The search for the tomb of Ghengis Khan

Bronze Age Burial Mound Found!

For the most exciting archeology project of this year, go to: http://exploration.nationalgeographic.com/mongolia

From time to time, people in charge of large internet-based projects request the help of the general public to assist in their work. Think SETI@home and Galaxy Zoo. Currently, there is another project with which you can help, supported by National Geographic Digital Media. It is called “Field Expedition: Mongolia — Valley of the Khans Project.” This project is a huge archaeological survey of parts of Mongolia, looking for the tomb of Genghis Khan and other Mongolian cultural heritage sites. Wired’s own Gadget Lab wrote about this project last year.

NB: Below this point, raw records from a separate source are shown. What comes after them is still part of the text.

(* ===== verification/Genesis.v ===== *)
(** * chain/genesis.go: chain parameters and the initial allocation *)

From S2P Require Import Prelude External GoStd Keys Storage.

Definition MinBlockCost : Z := 0.
Definition DefaultValueUnitSize : Z := 1024.
Definition DefaultLookbackWindow : Z := 60.

Record CustomAllocation := mkCustomAllocation {
  Alloc_Address : Address;
  Alloc_Balance : Z
}.

Record Genesis := mkGenesis {
  Genesis_Magic : Z;
  Genesis_BaseTxUnits : Z;
  Genesis_ValueUnitSize : Z;
  Genesis_MaxValueSize : Z;
  Genesis_MinPrice : Z;
  Genesis_LookbackWindow : Z;
  Genesis_TargetBlockRate : Z;
  Genesis_TargetBlockSize : Z;
  Genesis_MaxBlockSize : Z;
  Genesis_BlockCostEnabled : bool;
  Genesis_CustomAllocation : list CustomAllocation;
  Genesis_AirdropHash : string;
  Genesis_AirdropUnits : Z;
  Genesis_TotalTokens : Z;
  Genesis_ClaimMinUnits : Z;
  Genesis_ClaimMinInterval : Z;
  Genesis_TotalYears : Z;
  Genesis_RateSustainYears : Z;
  Genesis_ChainCreateTime : Z;
  Genesis_MinerPerc : Z;
  Genesis_FoundationPerc : Z;
  Genesis_RoutePerc : Z;
  Genesis_SerPerc : Z;
  Genesis_ValidatorPerc : Z;
  Genesis_BaseSerPerc : Z;
  Genesis_MeritSerPerc : Z;
  Genesis_BaseRoutePerc : Z;
  Genesis_MeritRoutePerc : Z;
  Genesis_BurnPerc : Z;
  Genesis_RouteStake : Z;
  Genesis_SerStake : Z;
  Genesis_MonthCard : Z;
  Genesis_SeasonCard : Z;
  Genesis_AnnualCard : Z;
  Genesis_MinStakeTime : Z;
  Genesis_RootAddress : string;
  Genesis_FoundationAddr : string
}.

Definition DefaultGenesis : Genesis := {|
  Genesis_Magic := 0;
  Genesis_BaseTxUnits := 1;
  Genesis_ValueUnitSize := DefaultValueUnitSize;
  Genesis_MaxValueSize := 200 * 1024;
  Genesis_MinPrice := 0;
  Genesis_LookbackWindow := DefaultLookbackWindow;
  Genesis_TargetBlockRate := 1;
  Genesis_TargetBlockSize := 225;
  Genesis_MaxBlockSize := 246;
  Genesis_BlockCostEnabled := true;
  Genesis_CustomAllocation := [];
  Genesis_AirdropHash := "";
  Genesis_AirdropUnits := 0;
  Genesis_TotalTokens := 2100000000000;
  Genesis_ClaimMinUnits := 100;
  Genesis_ClaimMinInterval := 7 * 24 * 60 * 60;
  Genesis_TotalYears := 10;
  Genesis_RateSustainYears := 1;
  Genesis_ChainCreateTime := 1668125288;
  Genesis_MinerPerc := 20;
  Genesis_FoundationPerc := 40;
  Genesis_RoutePerc := 30;
  Genesis_SerPerc := 50;
  Genesis_ValidatorPerc := 20;
  Genesis_BaseSerPerc := 20;
  Genesis_MeritSerPerc := 80;
  Genesis_BaseRoutePerc := 20;
  Genesis_MeritRoutePerc := 80;
  Genesis_BurnPerc := 20;
  Genesis_RouteStake := 200000000;
  Genesis_SerStake := 100000000;
  Genesis_MonthCard := 100;
  Genesis_SeasonCard := 300;
  Genesis_AnnualCard := 1200;
  Genesis_MinStakeTime := 90 * 24 * 60 * 60;
  Genesis_RootAddress := "0x8db97c7cece249c2b98bdc0226cc4c2a57bf52fc";
  Genesis_FoundationAddr := "0x8db97c7cece249c2b98bdc0226cc4c2a57bf52fc"
|}.

(** [Genesis.Verify]. *)
Definition Genesis_Verify (g : Genesis) : result unit :=
  if Genesis_Magic g =? 0 then inl ErrInvalidMagic
  else if Genesis_TargetBlockRate g =? 0 then inl ErrInvalidBlockRate
  else inr tt.

(** [valueUnits] of common_tx.go; the division panics on a zero unit size. *)
Definition valueUnits (g : Genesis) (size : Z) : outcome Z :=
  if Genesis_ValueUnitSize g =? 0 then Panic DivideByZero
  else Ok (size / Genesis_ValueUnitSize g +u 1).

Section load.
Context `{Database} `{Ethereum}.

Definition set_allocation (a : Address) (bal : Z) : M DB unit :=
  let! r := attempt (SetBalance a bal) in
  match r with
  | inl e => fail (Wrapf e "addr, bal")
  | inr _ => ret tt
  end.

(** [Genesis.Load]; [parse_airdrop] is the [json.Unmarshal] of the airdrop
    file into its addresses. *)
Definition Genesis_Load (g : Genesis) (airdropData : bytes)
    (parse_airdrop : bytes -> result (list Address)) : M DB unit :=
  on_versiondb (
    (if (0 <? String.length (Genesis_AirdropHash g))%nat then
      let h := Hash_Hex (Keccak256 airdropData) in
      if bool_decide (Genesis_AirdropHash g <> h) then
        fail (Errorf "expected standard allocation")
      else
        let! airdrop := lift (parse_airdrop airdropData) in
        for_each (fun alloc => set_allocation alloc (Genesis_AirdropUnits g)) airdrop
    else ret tt) ;;;
    for_each (fun alloc => set_allocation (Alloc_Address alloc) (Alloc_Balance alloc))
      (Genesis_CustomAllocation g)).
End load.

Section load_facts.
Context `{DatabaseLaws} `{Ethereum}.

Lemma set_allocation_run a bal db :
  set_allocation a bal db = (db_set db (PrefixBalanceKey a) (be_PutUint64 bal), Ok tt).
Proof. unfold set_allocation, attempt, bind, SetBalance. by rewrite Put_run. Qed.

(** The balance an allocation list leaves: the last entry for an address wins. *)
Fixpoint allocated (l : list (Address * Z)) (a : Address) (before : Z) : Z :=
  match l with
  | [] => before
  | (a', z) :: l' => allocated l' a (if decide (a' = a) then z else before)
  end.

Lemma allocate_all {B} (f : B -> Address * Z) (l : list B) db :
  Forall (fun b => is_u64 (f b).2) l ->
  exists db', for_each (fun b => set_allocation (f b).1 (f b).2) l db = (db', Ok tt) /\
    (accounts_ok db -> accounts_ok db') /\
    forall a, balance db' a = allocated (f <$> l) a (balance db a).
Proof.
  revert db. induction l as [|b l IH]; intros db Hl; [simpl; eauto|].
  apply Forall_cons in Hl as [Hb Hl]. cbn [for_each].
  rewrite (bind_run _ _ _ _ _ (set_allocation_run _ _ _)).
  destruct (IH (db_set db (PrefixBalanceKey (f b).1) (be_PutUint64 (f b).2)) Hl)
    as (db' & Hrun & Hok & Hbal).
  exists db'. split; [done|]. split; [eauto with go|].
  intros a. rewrite Hbal, balance_set by done. csimpl. by destruct (f b).
Qed.

Definition custom_entry (c : CustomAllocation) : Address * Z :=
  (Alloc_Address c, Alloc_Balance c).

Lemma allocated_app l1 l2 a z : allocated (l1 ++ l2) a z = allocated l2 a (allocated l1 a z).
Proof. revert z. induction l1 as [|[a' z'] l1 IH]; intros z; simpl; auto. Qed.

(** C34: Loading a genesis with a valid airdrop succeeds and gives every address
    its airdrop, overridden by its last custom allocation; a wrong airdrop
    hash writes nothing. *)
Theorem Genesis_Load_spec g data parse db :
  accounts_ok db -> is_u64 (Genesis_AirdropUnits g) ->
  Forall (fun c => is_u64 (Alloc_Balance c)) (Genesis_CustomAllocation g) ->
  let '(db', r) := Genesis_Load g data parse db in
  let custom := custom_entry <$> Genesis_CustomAllocation g in
  if bool_decide (Genesis_AirdropHash g = "") then
    r = Ok tt /\ accounts_ok db' /\
    forall a, balance db' a = allocated custom a (balance db a)
  else if bool_decide (Genesis_AirdropHash g = Hash_Hex (Keccak256 data)) then
    match parse data with
    | inl e => r = Err e /\ db' = db
    | inr addrs => r = Ok tt /\ accounts_ok db' /\ forall a,
        balance db' a =
          allocated (((fun x => (x, Genesis_AirdropUnits g)) <$> addrs) ++ custom) a (balance db a)
    end
  else r = Err (Errorf "expected standard allocation") /\ db' = db.
Proof.
  intros Hok Hu Hc. unfold Genesis_Load. set (body := bind _ _).
  pose proof (versiondb_New_equiv db) as Hnew.
  rewrite <- Hnew in Hok.
  destruct (decide (Genesis_AirdropHash g = "")) as [He|He].
  - rewrite (bool_decide_eq_true_2 _ He).
    destruct (allocate_all custom_entry (Genesis_CustomAllocation g) (versiondb_New db) Hc)
      as (v & Hrun & Hv & Hbal).
    destruct (on_versiondb_ok body db v tt) as (db' & -> & Heq).
    { unfold body. rewrite He. exact Hrun. }
    split_and!; [done|rewrite Heq; auto|]. intros a. by rewrite Heq, Hbal, Hnew.
  - rewrite (bool_decide_eq_false_2 _ He).
    assert ((0 <? String.length (Genesis_AirdropHash g))%nat = true) as Hlen
      by (by destruct (Genesis_AirdropHash g)).
    destruct (decide (Genesis_AirdropHash g = Hash_Hex (Keccak256 data))) as [Hh|Hh].
    + rewrite (bool_decide_eq_true_2 _ Hh). destruct (parse data) as [e|addrs] eqn:Hp.
      * rewrite (on_versiondb_err body db (versiondb_New db) e); [done|].
        unfold body. rewrite Hlen, bool_decide_eq_false_2 by (intros Hn; by apply Hn).
        reflexivity.
      * destruct (allocate_all (fun x => (x, Genesis_AirdropUnits g)) addrs (versiondb_New db))
          as (v1 & Hrun1 & Hv1 & Hbal1); [by apply Forall_true|].
        destruct (allocate_all custom_entry (Genesis_CustomAllocation g) v1 Hc)
          as (v & Hrun & Hv & Hbal).
        destruct (on_versiondb_ok body db v tt) as (db' & -> & Heq).
        { unfold body. rewrite Hlen, bool_decide_eq_false_2 by (intros Hn; by apply Hn).
          cbn [fst snd] in Hrun1. unfold bind, lift. simpl. rewrite Hrun1.
          exact Hrun. }
        split_and!; [done|rewrite Heq; auto|].
        intros a. by rewrite Heq, allocated_app, Hbal, Hbal1, Hnew.
    + rewrite (bool_decide_eq_false_2 _ Hh).
      rewrite (on_versiondb_err body db (versiondb_New db) (Errorf "expected standard allocation"));
        [done|].
      unfold body. rewrite Hlen, bool_decide_eq_true_2 by done. done.
Qed.
End load_facts.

Genghis Khan’s tomb has never been found because of some fascinating historical factors which you can read about on the project’s website. By combining the use of high tech tools and crowdsourcing, their small team of explorers, led by Albert Lin, turns into a team of thousands working together to identify possible tomb locations. This is done by having the general public studying satellite images and identifying the features we see. There’s no way the small team would have enough time to search the entire area themselves, so our help is invaluable. It’s amazing how helpful we can be without being experts on satellite imagery. It’s very easy to spot rivers and roads, and pretty intuitive to spot modern structures, such as yurts, and signs of ancient or buried structures, such as burial mounds or odd land patterns. Then, combining this information with real-time data and maps, the expedition gets a clearer picture of the different areas of Mongolia.

One reason why the explorer team is using satellite imagery techniques is to minimize the amount of digging that is done, which preserves Mongolia’s land and protects the cultural history. By studying the land from above, one can see subtle differences in terrain, perhaps areas that have settled in unusual ways. As possible heritage sites are located, people on the ground can investigate further. Explorer Albert Lin and his team will be investigating the tagged items, without digging any holes. Top Mongolian scholars are also participating in the process.



Perhaps this noninvasive way of performing archaeology is the new way of things. The use of technology such as satellite imagery, other tools and the help of the general internet public could be applied to similar projects in the future. Some of the other new technologies used in this project include unmanned aerial vehicles, three dimensional virtual reality and ground penetrating radar.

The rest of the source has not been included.